Tuttavia il segnale dell’autorità portuale e delle istituzioni – mandato con l’arrivo di una decina di furgoni della polizia e ben due mezzi con idranti – è forte ed inequivocabile: sgomberare a tutti i costi il porto. Le forze di polizia si presentano dall’interno del porto, dopo essere entrate da un altro varco. Iniziano nel frattempo ad accorrere diverse persone in supporto ai presidianti.

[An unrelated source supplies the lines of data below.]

(** ** Waiters are answered *)

Lemma confirm_loop_full qs s : NoDup qs →
  (∀ q, q ∈ qs → ∃ o, s !! q = Some (mkStream o [] false)) →
  ∃ s', confirm_loop qs [] s = (s', []) ∧
    (∀ q, q ∉ qs → s' !! q = s !! q) ∧
    (∀ q o, q ∈ qs → s !! q = Some (mkStream o [] false) → s' !! q = Some (mkStream o READY true)).
Proof using.
  revert s. induction qs as [|q qs IH]; cbn -[READY Nat.ltb]; intros s Hnd Hs.
  { exists s. set_solver. }
  apply NoDup_cons in Hnd as [Hq Hnd].
  destruct (IH (write_ready s q (length READY))) as (s' & -> & Hout & Hin); [done| |].
  { intros q' Hq'. unfold write_ready. rewrite lookup_alter_ne by set_solver. set_solver. }
  exists s'. split; [done|]. split.
  - intros q' Hn. rewrite Hout by set_solver. apply lookup_alter_ne. set_solver.
  - intros q' o [->|Hq']%elem_of_cons E.
    + rewrite Hout by done. unfold write_ready. by rewrite lookup_alter_eq, E.
    + apply Hin; [done|]. unfold write_ready. rewrite lookup_alter_ne; [done|set_solver].
Qed.

Lemma crash_answers w p c q :
  inv w → procs w !! p = Some c → q ∈ server_ends c → procs w !! q = Some Reading → p ≠ q →
  ∃ w1, exec me (Crash p) w = Some w1 ∧
    exec me (ReadToEnd q None) w1 = Some (set_proc q (Failed ExistingLockerFailed) w1).
Proof using.
  intros Hi Hp Hin Hq Hne. cbn -[READY Nat.ltb]. rewrite Hp. cbn -[READY Nat.ltb]. eexists. split; [done|].
  unfold leave. cbn -[READY Nat.ltb]. rewrite lookup_insert_ne by done.
  assert (∀ d, procs (release p d) = procs d ∧ streams (release p d) = streams d) as Hrel.
  { intros d. unfold release. by case_bool_decide. }
  rewrite (proj1 (Hrel _)). cbn -[READY Nat.ltb]. rewrite Hq. unfold read_answer. cbn -[READY Nat.ltb].
  rewrite (proj2 (Hrel _)). cbn -[READY Nat.ltb].
  destruct (served_close_all False (server_ends c) (streams w) (inv_ends w Hi p c Hp)) as [_ _ _ Hcl].
  pose proof (inv_queue w Hi p c q Hp Hin) as Hx.
  destruct (Hcl q _ Hin (not_elem_of_nil q) Hx eq_refl) as (k & -> & Hk).
  destruct k as [|k]; [done|]. by destruct Hk.
Qed.

Lemma confirmation_answers w p a c q :
  inv w → procs w !! p = Some (Running a) → thread a = Some c → q ∈ waiters c →
  take (length READY) (ready a) = READY → procs w !! q = Some Reading → p ≠ q →
  ∃ w1, exec me (CoordinatorTurn p (mkTurn (Revents false true false) false [] 0)) w = Some w1 ∧
    exec me (ReadToEnd q None) w1 = Some (set_proc q (Joined p) w1).
Proof using.
  intros Hi Hp Ha Hin Hr Hq Hne.
  pose proof (inv_ends w Hi p _ Hp) as Hnd. cbn in Hnd. rewrite Ha in Hnd.
  assert (∀ q', q' ∈ waiters c → streams w !! q' = Some (mkStream p [] false)) as Hws.
  { intros q' Hq'. apply (inv_queue w Hi p _ q' Hp). cbn. rewrite Ha. set_solver. }
  assert (confirmed c = false) as Hc.
  { destruct (confirmed c) eqn:E; [|done].
    destruct (thread_confirmed _ _ _ (inv_control w Hi p _ Hp c Ha) E) as [_ Hw].
    rewrite Hw in Hin. by apply elem_of_nil in Hin. }
  destruct (confirm_loop_full (waiters c) (streams w)) as (s' & Es & _ & Hs').
  { by apply NoDup_app in Hnd as (? & _). }
  { eauto. }
  cbn -[READY Nat.ltb]. rewrite Hp. unfold thread_turn. rewrite Ha. cbn -[READY Nat.ltb]. unfold coordinate. cbn -[READY Nat.ltb].
  rewrite Hc. cbn -[READY Nat.ltb]. rewrite (proj2 (Nat.ltb_ge _ _)).
  2: { rewrite <- Hr, length_take. lia. }
  rewrite bool_decide_false by (intros E; by apply E). rewrite Es. cbn -[READY Nat.ltb].
  eexists. split; [done|]. cbn -[READY Nat.ltb]. rewrite lookup_insert_ne by done. rewrite Hq.
  unfold read_answer. cbn -[READY Nat.ltb]. rewrite (Hs' q p Hin (Hws q Hin)). cbn -[READY Nat.ltb].
  by rewrite bool_decide_true.
Qed.

(** No waiter is left behind.  A process that is reading its answer has
    a connection that is either closed, so that the read returns, or waits at
    a process that holds the lease and still runs its coordinator; when that
    coordinator reads [READY], one turn answers every waiter and each of them
    joins; and if that process dies first, the read fails with
    [ExistingLockerFailed]. *)
Theorem waiter_is_answered w q :
  reachable me w → procs w !! q = Some Reading →
  ∃ x, streams w !! q = Some x ∧
    (closed x = true →
     exec me (ReadToEnd q None) w =
       Some (set_proc q (if bool_decide (data x = READY) then Joined (server x)
                         else Failed ExistingLockerFailed) w)) ∧
    (closed x = false →
     lease w = Some (server x) ∧
     (∃ w1, exec me (Crash (server x)) w = Some w1 ∧
        exec me (ReadToEnd q None) w1 = Some (set_proc q (Failed ExistingLockerFailed) w1)) ∧
     (∀ a c, procs w !! server x = Some (Running a) → thread a = Some c →
        q ∈ waiters c → take (length READY) (ready a) = READY →
        ∃ w1, exec me (CoordinatorTurn (server x) (mkTurn (Revents false true false) false [] 0)) w = Some w1 ∧
          exec me (ReadToEnd q None) w1 = Some (set_proc q (Joined (server x)) w1))).
Proof using.
  intros Hr Hq.
  pose proof (inv_reachable w Hr) as Hi.
  destruct (inv_control w Hi q _ Hq) as [x Hx]. exists x. split; [done|].
  destruct (inv_stream w Hi q x Hx) as [_ _ Hne _ Hopen]. split; intros Hcl.
  { cbn -[READY]. rewrite Hq. unfold read_answer. rewrite Hx. cbn -[READY]. by rewrite Hcl. }
  destruct (Hopen Hcl) as (_ & c & Hc & Hin). split; [|split].
  - apply (inv_lease w Hi). exists c. split; [done|]. destruct c; try done; by apply elem_of_nil in Hin.
  - by apply (crash_answers w _ c).
  - intros a c1 Ha Hc1 Hw Hready. by apply (confirmation_answers w _ a c1).
Qed.
End Runs.

(** ** What [enter] refuses *)

(** A directory that the locker trusts with its lease. *)
Definition private_directory (h : Host) (env : gmap rstring (list byte)) (p : list byte) : Prop :=
  env !! str "XDG_RUNTIME_DIR" = Some p ∧ is_absolute p = true ∧
  ∃ m, symlink_metadata h p = Some m ∧ file_type m = Directory ∧ uid m = getuid h ∧
    Z.land (mode m) 63 = 0.

Lemma runtime_directory_Ok h env p :
  runtime_directory h env = Ok p ↔ private_directory h env p.
Proof.
  unfold runtime_directory, private_directory. split.
  - intros H. inv_ok. simp_bool. naive_solver.
  - intros (-> & Ha & m & Hm & H1 & H2 & H3). cbn. rewrite Ha. cbn. rewrite Hm. cbn.
    rewrite bool_decide_true by done. by rewrite H2, Z.eqb_refl, H3.
Qed.

Lemma runtime_directory_fails h env : fails_with RuntimeDirectory (runtime_directory h env).
Proof. unfold runtime_directory. auto 20 with genkan. Qed.

Lemma adopt_fails h fd : fails_with WaylandConnection (adopt_wayland_socket h fd).
Proof. unfold adopt_wayland_socket. auto 20 with genkan. Qed.
(* ===== verification/Ordering.v ===== *)
(** * Orders on strings and the stable sorts by them

    [str::cmp] is the lexicographic order on the UTF-8 bytes.  Sessions and
    accounts are both sorted by two string keys, with [sort_by], which is
    stable: the sort is written once here, for any pair of keys. *)

From Stdlib Require Export Sorting.Sorted.
From S2P Require Import Prelude Utf8.

(** [str::cmp] on bytes: the strict order. *)
Fixpoint bytes_lt (a b : list byte) : bool :=
  match a, b with
  | [], [] => false
  | [], _ :: _ => true
  | _ :: _, [] => false
  | x :: a, y :: b => (u8 x <? u8 y) || ((u8 x =? u8 y) && bytes_lt a b)
  end.
Definition str_lt (a b : rstring) : bool := bytes_lt (encode a) (encode b).

(** [left.k1.cmp(&right.k1).then_with(|| left.k2.cmp(&right.k2))]. *)
Definition key_lt {A} (k1 k2 : A → rstring) (a b : A) : bool :=
  str_lt (k1 a) (k1 b) || (negb (str_lt (k1 b) (k1 a)) && str_lt (k2 a) (k2 b)).

(** [slice::sort_by], which is stable. *)
Fixpoint insert_by {A} (lt : A → A → bool) (x : A) (l : list A) : list A :=
  match l with
  | [] => [x]
  | y :: l => if lt y x then y :: insert_by lt x l else x :: y :: l
  end.
Definition sort_by {A} (lt : A → A → bool) (l : list A) : list A := foldr (insert_by lt) [] l.

(** ** Lemmas *)

Lemma bytes_lt_irrefl a : bytes_lt a a = false.
Proof. induction a as [|x a IH]; cbn; [done|]. rewrite IH, Z.ltb_irrefl, Z.eqb_refl. done. Qed.

Lemma bytes_lt_trans a : ∀ b c, bytes_lt a b = true → bytes_lt b c = true → bytes_lt a c = true.
Proof.
  induction a as [|x a IH]; intros [|y b] [|z c]; cbn; try done.
  rewrite !orb_true_iff, !andb_true_iff, !Z.ltb_lt, !Z.eqb_eq.
  intros [?|[? H1]] [?|[? H2]]; try (left; lia). right. split; [lia|eauto].
Qed.

Lemma bytes_lt_total a : ∀ b, bytes_lt a b = false → bytes_lt b a = false → a = b.
Proof.
  induction a as [|x a IH]; intros [|y b]; cbn; try done.
  rewrite !orb_false_iff, !andb_false_iff, !Z.ltb_ge, !Z.eqb_neq.
  intros [? [?|H1]] [? [?|H2]]; try lia.
  assert (x = y) as -> by (apply u8_inj; lia). f_equal. eauto.
Qed.

Lemma str_lt_irrefl a : str_lt a a = false.
Proof. apply bytes_lt_irrefl. Qed.

Lemma str_lt_trans a b c : str_lt a b = true → str_lt b c = true → str_lt a c = true.
Proof. apply bytes_lt_trans. Qed.

Lemma bytes_not_lt_trans a b c :
  bytes_lt b a = false → bytes_lt c b = false → bytes_lt c a = false.
Proof.
  intros H1 H2. destruct (bytes_lt c a) eqn:E; [|done]. destruct (bytes_lt a b) eqn:E2.
  - by rewrite (bytes_lt_trans c a b E E2) in H2.
  - rewrite (bytes_lt_total _ _ E2 H1) in E. congruence.
Qed.

Lemma str_not_lt_trans a b c :
  str_lt b a = false → str_lt c b = false → str_lt c a = false.
Proof. apply bytes_not_lt_trans. Qed.

(** An order whose negation is transitive and total sorts. *)
Class SortOrder {A} (lt : A → A → bool) : Prop := {
  lt_not_trans a b c : lt b a = false → lt c b = false → lt c a = false;
  lt_asym a b : lt a b = true → lt b a = false;
}.

#[export] Instance key_lt_order {A} (k1 k2 : A → rstring) : SortOrder (key_lt k1 k2).
Proof.
  assert (∀ a b, key_lt k1 k2 b a = false ↔ str_lt (k1 b) (k1 a) = false
    ∧ (str_lt (k1 a) (k1 b) = false → str_lt (k2 b) (k2 a) = false)) as Spec.
  { intros a b. unfold key_lt. rewrite orb_false_iff, andb_false_iff, negb_false_iff.
    destruct (str_lt (k1 a) (k1 b)); naive_solver. }
  split.
  - intros a b c. rewrite !Spec. intros [H1 H2] [H3 H4]. split; [by eapply str_not_lt_trans|].
    intros H. apply (str_not_lt_trans _ (k2 b)); [apply H2|apply H4].
    + destruct (str_lt (k1 a) (k1 b)) eqn:E; [|done].
      by rewrite (str_not_lt_trans _ _ _ H3 H) in E.
    + destruct (str_lt (k1 b) (k1 c)) eqn:E; [|done].
      by rewrite (str_not_lt_trans _ _ _ H H1) in E.
  - intros a b H. apply Spec. unfold key_lt in H.
    assert (∀ s t, str_lt s t = true → str_lt t s = false) as Asym.
    { intros s t Hst. destruct (str_lt t s) eqn:E; [|done].
      pose proof (str_lt_trans _ _ _ Hst E). by rewrite str_lt_irrefl in *. }
    apply orb_true_iff in H as [H|H]; [split; [by apply Asym|congruence]|].
    simp_bool. auto.
Qed.

Section SortBy.
Context {A} (lt : A → A → bool) `{!SortOrder lt}.

(** [a] may stand before [b]. *)
Definition ordered (a b : A) : Prop := lt b a = false.

Lemma insert_by_perm x l : insert_by lt x l ≡ₚ x :: l.
Proof using.
  induction l as [|y l IH]; cbn; [done|]. destruct (lt y x); [|done].
  rewrite IH. apply Permutation_swap.
Qed.

Lemma insert_by_sorted x l : StronglySorted ordered l → StronglySorted ordered (insert_by lt x l).
Proof using All.
  induction 1 as [|y l Hs IH Hy]; cbn; [repeat constructor|]. destruct (lt y x) eqn:E.
  - constructor; [done|]. rewrite insert_by_perm. constructor; [by apply lt_asym|done].
  - constructor; [by constructor|]. constructor; [done|]. eapply Forall_impl; [exact Hy|].
    intros z. by apply lt_not_trans.
Qed.

Lemma sort_by_spec l : sort_by lt l ≡ₚ l ∧ StronglySorted ordered (sort_by lt l).
Proof using All.
  unfold sort_by. induction l as [|x l [IH1 IH2]]; cbn [foldr]; [split; [done|constructor]|].
  split; [by rewrite insert_by_perm, IH1|by apply insert_by_sorted].
Qed.
End SortBy.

I portuali creano un cordone fra la polizia e i presidianti, e cercano di convincerli – invano – di continuare il presidio nel parcheggio vicino (lasciando quindi libera l’entrata al porto). 

Lo sgombero viene effettuato prima con gli idranti, poi con le cariche e infine con i lacrimogeni: dura diverse ore, con la strenua resistenza dei manifestanti. Gli idranti vengono sparati anche in volto, causando danni al timpano di un portuale e ribaltando diversi presenti. Il tutto avviene su un ponte: i rischi di tale manovra assillano i portuali, i quali si sentono responsabili dell’incolumità dei presenti. I lacrimogeni vengono dapprima lanciati dall’alto (la superstrada che passa sopra il ponte) poi, molti, in aria e ad altezza uomo. Le cariche sono leggere anche se causano diverse lesioni. 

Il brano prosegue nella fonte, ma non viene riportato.